Not only do they share an emphasis on experimentation, and chemistry (printmakers use chemicals to etch out metal places), but also a devotion to extreme precision, he said.
As curator of the commemorative exhibition, Chalm was responsible for gathering artwork that could reference the achievements of the laboratory and also engage the imagination.
He chose printmakers from the new Char printmaking studio at the Royal University of Fine Arts (RUFA), and other visual artists including Tith Kanitha to celebrate the historic 60-year-journey of the centre. A large stone bust of Louis Pasteur, donated by Artisan’s d’Angkor, was unveiled yesterday at the institute.
For inspiration for their brief, printmakers were given a tour of the laboratories and explained the highly contagious viruses the institute worked on.

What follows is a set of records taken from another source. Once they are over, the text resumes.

Lemma clear_step_stop : c + Length e <= B -> clear_step B Top P c t = Ok (false, t).
Proof using Hw Hc.
intros H. destruct (ok_entry _ (wf_vmas _ _ Hw) c e Hc) as (Eb & ? & ? & ?).
unfold clear_step. rewrite (M_bind_Ok _ _ _ _ _ (getV_Ok _ _ _ Hc)). cbv beta zeta.
rewrite Eb, (uint_small 64 (c + Length e)) by lia. destruct (Z.leb_spec (c + Length e) B); [reflexivity|lia].
Qed.

Lemma clear_step_spec :
  B < c + Length e ->
  exists t', clear_step B Top P c t = Ok (true, t') /\ step_effect P B Top c (Length e) t t'.
Proof using All.
intros HcB. pose proof (wf_vmas _ _ Hw) as Hm. destruct (ok_entry _ Hm c e Hc) as (Eb & ? & ? & ?).
set (p := if negb (c <? B) then ResourcePrevVMA e else Some c).
set (fp := first_part B c e). set (tr := trailing_part p (ResourceNextVMA e) Top e).
enough (exists t' L', clear_step B Top P c t = Ok (true, t') /\ cleared_to P t (pieces B Top c e fp tr (VMAs t)) t' L')
as (t' & L' & Hrun & Hto).
{ exists t'. split; [exact Hrun|].
pose proof (pieces_ok _ c e fp tr B Top Hm Hc HB HT HcT HcB eq_refl eq_refl) as Hok.
constructor.
- exists L'. eapply cleared_to_wf; eauto.
- intros a v. rewrite (shape_maps _ _ a v (ct_shape _ _ _ _ _ Hto)). apply pieces_maps; auto.
- intros x Hx. rewrite (shape_some _ _ (ct_shape _ _ _ _ _ Hto)). apply pieces_below; auto.
- apply Hto. }
unfold clear_step. rewrite (M_bind_Ok _ _ _ _ _ (getV_Ok _ _ _ Hc)). cbv beta zeta.
rewrite Eb, (uint_small 64 (c + Length e)) by lia. destruct (Z.leb_spec (c + Length e) B); [lia|].
assert (tr = mkVMA (Resource e) p (ResourceNextVMA e) Top (uint 64 (uint 64 (Offset e - c) + Top))
      (c + Length e - Top) (Flags e) (Prot e)) as Etr by (unfold tr, trailing_part; rewrite Eb; reflexivity).
fold p. assert (Top < c + Length e -> VMAs t !! Top = None) as HTop
by (intros; apply (ok_inside _ Hm c e); auto; lia).
unfold pieces. destruct (Z.ltb_spec c B), (Z.ltb_spec Top (c + Length e)); cbn [negb andb];
rewrite ?(uint_small 64 (B - c)) by lia; rewrite ?(uint_small 64 (c + Length e - Top)) by lia.
- assert (<[c := fp]> (VMAs t) !! Top = None) as HTop' by (rewrite lookup_insert_ne by lia; auto).
rewrite insert_delete_eq, (M_bind_Ok _ _ _ _ _ (setV_Ok t c e _ Hc)), M_bind_assoc.
rewrite (M_bind_Ok _ _ _ _ _ (getV_Ok (set_vmas (<[c := fp]> (VMAs t)) t) c fp (lookup_insert_eq _ _ _))).
cbv beta. replace_tr.
rewrite M_bind_assoc.
rewrite (M_bind_Ok _ _ _ _ _ (emplace_Ok (set_vmas (<[c := fp]> (VMAs t)) t) Top tr HTop')).
rewrite M_bind_assoc, (M_bind_Ok (check true) _ _ tt _ eq_refl).
destruct (insert_after_spec t L c e P Hw Hc Top tr (HTop ltac:(lia)) eq_refl eq_refl fp) as (t' & L' & Hrun & Hto);
[repeat split|reflexivity|].
exists t', L'. split; [|exact Hto]. rewrite (M_bind_Ok _ _ _ _ _ Hrun). reflexivity.
- exists (set_vmas (<[c := fp]> (VMAs t)) t), L. rewrite insert_delete_eq.
rewrite (M_bind_Ok _ _ _ _ _ (setV_Ok t c e _ Hc)). split; [reflexivity|].
apply (trim_spec t L c e P Hw Hc fp). repeat split.
- change (mret tt ≫= ?f) with (f tt). cbv beta. rewrite M_bind_assoc, (M_bind_Ok _ _ _ _ _ (getV_Ok t c e Hc)).
cbv beta. replace_tr. rewrite M_bind_assoc, (M_bind_Ok _ _ _ _ _ (emplace_Ok t Top tr (HTop ltac:(lia)))).
rewrite M_bind_assoc, (M_bind_Ok (check true) _ _ tt _ eq_refl).
destruct (replace_spec t L c e P Hw Hc Top tr (HTop ltac:(lia)) eq_refl eq_refl) as (t' & L' & Hrun & Hto);
[cbn; unfold p; destruct (Z.ltb_spec c B); [lia|reflexivity]|].
exists t', L'. split; [|exact Hto]. rewrite <- M_bind_assoc. rewrite (M_bind_Ok _ _ _ _ _ Hrun). reflexivity.
- destruct (Resource e) as [r|] eqn:Hr.
+ destruct (remove_spec t L c e P Hw Hc r Hr) as (t' & L' & Hrun & Hto). exists t', L'. split; [|exact Hto].
rewrite M_bind_assoc. rewrite <- Hrun. reflexivity.
+ eexists _, L. split; [reflexivity|]. apply (erase_anon t L c e P Hw Hc Hr).
Qed.
End ClearStep.

(** ** [ClearUnsafe] and [SetUnsafe] *)

(** A range of the address space: below its end, without wrapping around. *)
Definition in_space (B len : Z) : Prop := 0 <= B /\ 0 <= len /\ B + len < 2 ^ 64.

(** The effect of [ClearUnsafe]: the range is unmapped, the rest is as before. *)
Record clear_effect (P : option MRID) (B len : Z) (t t' : VMATracking) : Prop := {
  ce_wf : wf t';
  ce_maps a v : maps (VMAs t') a v <-> maps (VMAs t) a v /\ ~ (B <= a < B + len);
  ce_cleared : cleared P t t'
}.

Lemma ClearUnsafe_wp t B len P :
  wf t -> in_space B len -> exists t', ClearUnsafe B len P t = Ok (tt, t') /\ clear_effect P B len t t'.
Proof.
  intros Hwf (HB & Hlen & HT). unfold ClearUnsafe. rewrite uint_small by lia.
  rewrite (M_bind_Ok get_state _ t t t eq_refl).
  set (I := fun k t' => wf t' /\ cleared P t t' /\
    (forall a v, maps (VMAs t') a v -> maps (VMAs t) a v) /\
    (forall a v, maps (VMAs t) a v -> maps (VMAs t') a v \/ B <= a < B + len) /\
    (forall a v, maps (VMAs t') a v -> k <= a -> ~ (B <= a < B + len)) /\ k <= B + len).
  apply (walk_back_rule _ I).
  - intros k t' (Hw & Hcl & Hsub & Hsup & Hgone & _) Hk. constructor; [exact Hw| |exact Hcl].
    intros a v. split; [|intros [Ha Hn]; destruct (Hsup a v Ha); tauto].
    intros Ha. split; [auto|]. apply (Hgone a v Ha). pose proof (key_before_spec (VMAs t') k) as Hb. rewrite Hk in Hb.
    destruct Ha as (x & e & Hx & ? & _). specialize (Hb x (mk_is_Some _ _ Hx)). lia.
  - intros k t1 c (Hw & Hcl & Hsub & Hsup & Hgone & HkT) Hk.
    pose proof (key_before_spec (VMAs t1) k) as Hb. rewrite Hk in Hb. pose proof Hb as ([e Hc] & Hck & _).
    destruct Hw as [L Hw]. destruct (Z_le_gt_dec (c + Length e) B) as [Hstop|Hgo].
    + exists false, t1. split; [apply (clear_step_stop t1 L c e); auto|].
      constructor; [exists L; exact Hw| |exact Hcl]. intros a v. split; [|intros [Ha Hn]; destruct (Hsup a v Ha); tauto].
      intros Ha. split; [auto|]. destruct (ok_last _ (wf_vmas _ _ Hw) k c e a v Hb Hc Ha); [apply (Hgone a v Ha); assumption|lia].
    + destruct (clear_step_spec t1 L c e P B (B + len) Hw Hc) as (t2 & Hrun & [Hw2 Hm2 Hb2 Hc2]); try lia.
      exists true, t2. split; [exact Hrun|]. split; [|exact Hb2].
      refine (conj Hw2 (conj (cleared_trans _ _ _ _ Hcl Hc2) (conj _ (conj _ (conj _ _))))); [| | |lia].
      * intros a v [Ha _]%Hm2. auto.
      * intros a v Ha. rewrite Hm2. destruct (Hsup a v Ha) as [Ha1|]; [|auto].
        destruct (Z_lt_le_dec a B), (Z_lt_le_dec a (B + len)); try (right; lia); left; (split; [exact Ha1|lia]).
      * intros a v [Ha Hn]%Hm2 Hca Hr. destruct (ok_last _ (wf_vmas _ _ Hw) k c e a v Hb Hc Ha); [exact (Hgone a v Ha ltac:(assumption) Hr)|lia].
  - destruct Hwf as [L Hw].
    refine (conj (ex_intro _ L Hw) (conj (cleared_refl P t L Hw) (conj _ (conj _ (conj _ _))))); auto; lia.
Qed.

(** The effect of [SetUnsafe]: the range maps the resource from the offset. *)
Record set_effect (Res : option MRID) (B Off len : Z) (Fl : bool) (Pr : Z) (t t' : VMATracking) : Prop := {
  st_wf : wf t';
  st_maps a v : maps (VMAs t') a v <->
    (maps (VMAs t) a v /\ ~ (B <= a < B + len)) \/
    (B <= a < B + len /\ v = (Res, uint 64 (Off + (a - B)), Fl, Pr));
  st_kept r : Some r = Res -> is_Some (MappedResources t' !! r);
  st_res r : Some r <> Res -> is_Some (MappedResources t' !! r) <->
             is_Some (MappedResources t !! r) /\ (used (VMAs t') r \/ ~ used (VMAs t) r)
}.

Section Set_.
Context (t1 : VMATracking) (L : MRID -> list Z) (Res : option MRID) (B Off len Pr : Z) (Fl : bool).
Hypothesis Hw : wf_with t1 L.
Hypothesis Hin : in_space B len.
Hypothesis Hlen : 0 < len.
Hypothesis Hfree : forall a v, maps (VMAs t1) a v -> ~ (B <= a < B + len).

Lemma free_start : VMAs t1 !! B = None.
Proof using Hw Hlen Hfree.
destruct (VMAs t1 !! B) as [e|] eqn:E; [|reflexivity]. exfalso.
destruct (ok_entry _ (wf_vmas _ _ Hw) B e E) as (_ & _ & ? & _).
apply (Hfree B (at_offset e B)); [exists B, e; repeat split; auto; lia|lia].
Qed.

Lemma set_ok p n : ok_vmas (<[B := mkVMA Res p n B Off len Fl Pr]> (VMAs t1)).
Proof using All.
destruct Hin as (HB & _ & HT). apply ok_insert; cbn; auto using free_start; [apply (wf_vmas _ _ Hw)|].
intros k e Hk. destruct (ok_entry _ (wf_vmas _ _ Hw) k e Hk) as (_ & _ & ? & _).
destruct (Z_le_gt_dec (k + Length e) B); [auto|right]. destruct (Z_le_gt_dec (B + len) k); [auto|exfalso].
apply (Hfree (Z.max B k) (at_offset e (Z.max B k))); [exists k, e; repeat split; auto; lia|lia].
Qed.

Lemma set_maps p n a v :
  maps (<[B := mkVMA Res p n B Off len Fl Pr]> (VMAs t1)) a v <->
  maps (VMAs t1) a v \/ (B <= a < B + len /\ v = (Res, uint 64 (Off + (a - B)), Fl, Pr)).
Proof using All. rewrite maps_insert by apply free_start. reflexivity. Qed.

(** The new entry is linked in front of the list of its resource. *)
Lemma set_spec :
  (forall r, Res = Some r -> is_Some (MappedResources t1 !! r)) ->
  exists t' L' p n, (First ← (match Res with Some r => R ← getR r; mret (FirstVMA R) | None => mret None end);
  Inserted ← emplace B (mkVMA Res None First B Off len Fl Pr);
  _ ← check Inserted;
  match Res with Some r => ListPrepend r B | None => mret tt end) t1 = Ok (tt, t') /\
  wf_with t' L' /\ strip <$> VMAs t' = strip <$> <[B := mkVMA Res p n B Off len Fl Pr]> (VMAs t1) /\
  strip_r <$> MappedResources t' = strip_r <$> MappedResources t1.
Proof using All.
intros HRes. pose proof Hw as [Hm Hl Hmem]. pose proof set_ok as Hok.
destruct Res as [r|].
- destruct (HRes r eq_refl) as [R HR]. set (nx := mkVMA (Some r) None (FirstVMA R) B Off len Fl Pr).
set (t2 := set_vmas (<[B := nx]> (VMAs t1)) t1).
pose proof (linked_emplace t1 L Hl B nx free_start) as Hl2.
destruct (ListPrepend_spec t2 L r B nx Hl2 (lookup_insert_eq _ _ _) eq_refl
      (linked_fresh t1 L Hl B r free_start) R HR eq_refl (linked_first _ _ Hl r R HR))
as (t' & Hrun & Hl' & [S1 S2 S3]).
exists t', (upd r (B :: L r) L), None, (FirstVMA R). split.
{ rewrite M_bind_assoc, (M_bind_Ok _ _ _ _ _ (getR_Ok t1 r R HR)).
change (mret (FirstVMA R) ≫= ?f) with (f (FirstVMA R)). cbv beta.
rewrite (M_bind_Ok _ _ _ _ _ (emplace_Ok t1 B _ free_start)), (M_bind_Ok (check true) _ _ tt _ eq_refl).
exact Hrun. }
split; [|split; assumption]. constructor; [|exact Hl'|].
+ exact (shape_ok _ _ S1 (Hok None (FirstVMA R))).
+ intros k e' r' Hk Hr. destruct (shape_lookup _ _ S1 k e' Hk) as (e0 & Hk0 & (E & _)%strip_fields).
unfold upd. cbn [t2 VMAs set_vmas] in Hk0. apply lookup_insert_Some in Hk0 as [[<- <-]|[_ Hk0]].
* cbn in E. rewrite decide_True by congruence. apply list_elem_of_here.
* pose proof (Hmem k e0 r' Hk0 ltac:(congruence)) as Hi. destruct (decide (r' = r)) as [->|]; [|exact Hi].
apply list_elem_of_further, Hi.
- exists (set_vmas (<[B := mkVMA None None None B Off len Fl Pr]> (VMAs t1)) t1), L, None, None. split.
{ change (mret None ≫= ?f) with (f (@None Z)). cbv beta.
rewrite (M_bind_Ok _ _ _ _ _ (emplace_Ok t1 B _ free_start)). reflexivity. }
split; [|split; reflexivity]. constructor; [apply Hok|apply (linked_emplace t1 L Hl), free_start|].
cbn. intros k e' r [[<- <-]|[_ Hk]]%lookup_insert_Some Hr; [discriminate|eauto].
Qed.
End Set_.

Lemma SetUnsafe_wp t Res B Off len Fl Pr :
  wf t -> in_space B len -> 0 < len -> (forall r, Res = Some r -> is_Some (MappedResources t !! r)) ->
  exists t', SetUnsafe Res B Off len Fl Pr t = Ok (tt, t') /\ set_effect Res B Off len Fl Pr t t'.
Proof.
  intros Hwf Hin Hlen HRes. destruct (ClearUnsafe_wp t B len Res Hwf Hin) as (t1 & Hclear & [[L Hw] Hm [U1 R1 _ _]]).
  assert (forall a v, maps (VMAs t1) a v -> ~ (B <= a < B + len)) as Hfree by (intros a v Ha; apply Hm in Ha; tauto).
  assert (forall r, Some r = Res -> is_Some (MappedResources t1 !! r)) as HRes1
    by (intros r <-; apply R1; split; [apply HRes; reflexivity|auto]).
  destruct (set_spec t1 L Res B Off len Pr Fl Hw Hin Hlen Hfree) as (t' & L' & p & n & Hrun & Hw' & S1 & S2); [auto|].
  exists t'. unfold SetUnsafe. rewrite (M_bind_Ok _ _ _ _ _ Hclear). split; [exact Hrun|]. constructor.
  - exists L'. exact Hw'.
  - intros a v. rewrite (shape_maps _ _ a v S1), (set_maps t1 L Res B Off len Pr Fl Hw Hin Hlen Hfree), Hm. reflexivity.
  - intros r Hr. rewrite (shape_r_some _ _ r S2). auto.
  - intros r Hr. rewrite (shape_r_some _ _ r S2), (shape_used _ _ r S1), R1.
    assert (used (<[B := mkVMA Res p n B Off len Fl Pr]> (VMAs t1)) r <-> used (VMAs t1) r) as ->; [|tauto].
    pose proof (free_start t1 L B len Hw Hlen Hfree) as Hfs. split.
    + intros (k & e & [[<- <-]|[_ Hk]]%lookup_insert_Some & Hre); [cbn in Hre; congruence|exists k, e; auto].
    + intros (k & e & Hk & Hre). exists k, e. rewrite lookup_insert_ne by congruence. auto.
Qed.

With microscopes, epidemics and bacteria in mind, the artists went off and produced 12 prints, which will go on show today at the Sofitel Phokeethra, along with paintings by other Cambodia-based artists.
“I think it’s interesting to make these parallels. I think the workshop is a kind of laboratory [where] they learn step-by-step … It’s a really scientific approach,” said Chalm.
The Pasteur Institute officially opened in 1953, after Cambodia’s independence from France caused it to sever ties with Vietnam’s Pasteur Institute, through which it ran a veterinary laboratory. The new Phnom Penh laboratories were established between the Institut Pasteur in Paris and the Cambodian government.
Until 1975, the institute produced vaccines to prevent epidemics, trained people, analysed food and agricultural imports entering the kingdom and conducted pioneering work in mosquito-borne viruses. By 1969 more than 140 people were employed at the site, which stood amid leafy surrounds on Chruoy Chang War.
After its destruction under the Khmer Rouge, almost all of the institute’s staff disappeared. It was not until 1995 and almost 10 years of discussions between France and Cambodia that the new Pasteur Institute was reborn, next to the Calmette public hospital.
The Char printmaking studio at first seems a far cry from a sterile science lab. It smells strongly of ink and turpentine, and its walls are papered with striking black and white print tests and drawings are stacked on shelves.
But in his workman-like apron and rolled up sleeves, Mexican print teacher Fernando Aceves Humana could possibly resemble the leader of a research laboratory. He is determined to capture the finest possible image of the prints, as they come peeling off the oily printing press rollers, and is fastidious about process.
The Oaxaca, Mexico, artist returned to Cambodia at the end of last year to check the progress of the printmaking studio he and fellow printmakers established in 2011, with the donation of a brand new etching press to the university. On his second trip, with four other printmakers from Mexico, the group brought with them a lithograph press, for the production of prints printed from marble.
The vision of Char – the first ever print workshop in Cambodia – was to make a self-sustaining studio that could produce fine art prints to sell.
The 60th anniversary exhibition is the first time the students will be showing their lithograph prints – and they will be for sale.
“For us it’s important because it’s an [opportunity] to be recognised. Institutes like the Pasteur are important and this will help the studio.”
The resulting works of art explore the topic in different ways.
In his delicate etching-aquatint, Char artist Prom Putvisal placed an Apsara dancer in the lab, with a microscope. French artist JMCJ chose a subtle lithograph portrait of Pasteur himself, and Neak Sophal focused on the human minds behind the institute.
It is the last week that Aceves is in Cambodia and he is sorry to be leaving the print studio, which, like Pasteur, he hopes will contribute to a new generation of Cambodian of practitioners.
The Laboratory of Creation, showing 60 photos and artworks on the Pasteur Institute, opens at Sofitel Phokeethra today at 6:30pm. It runs until June.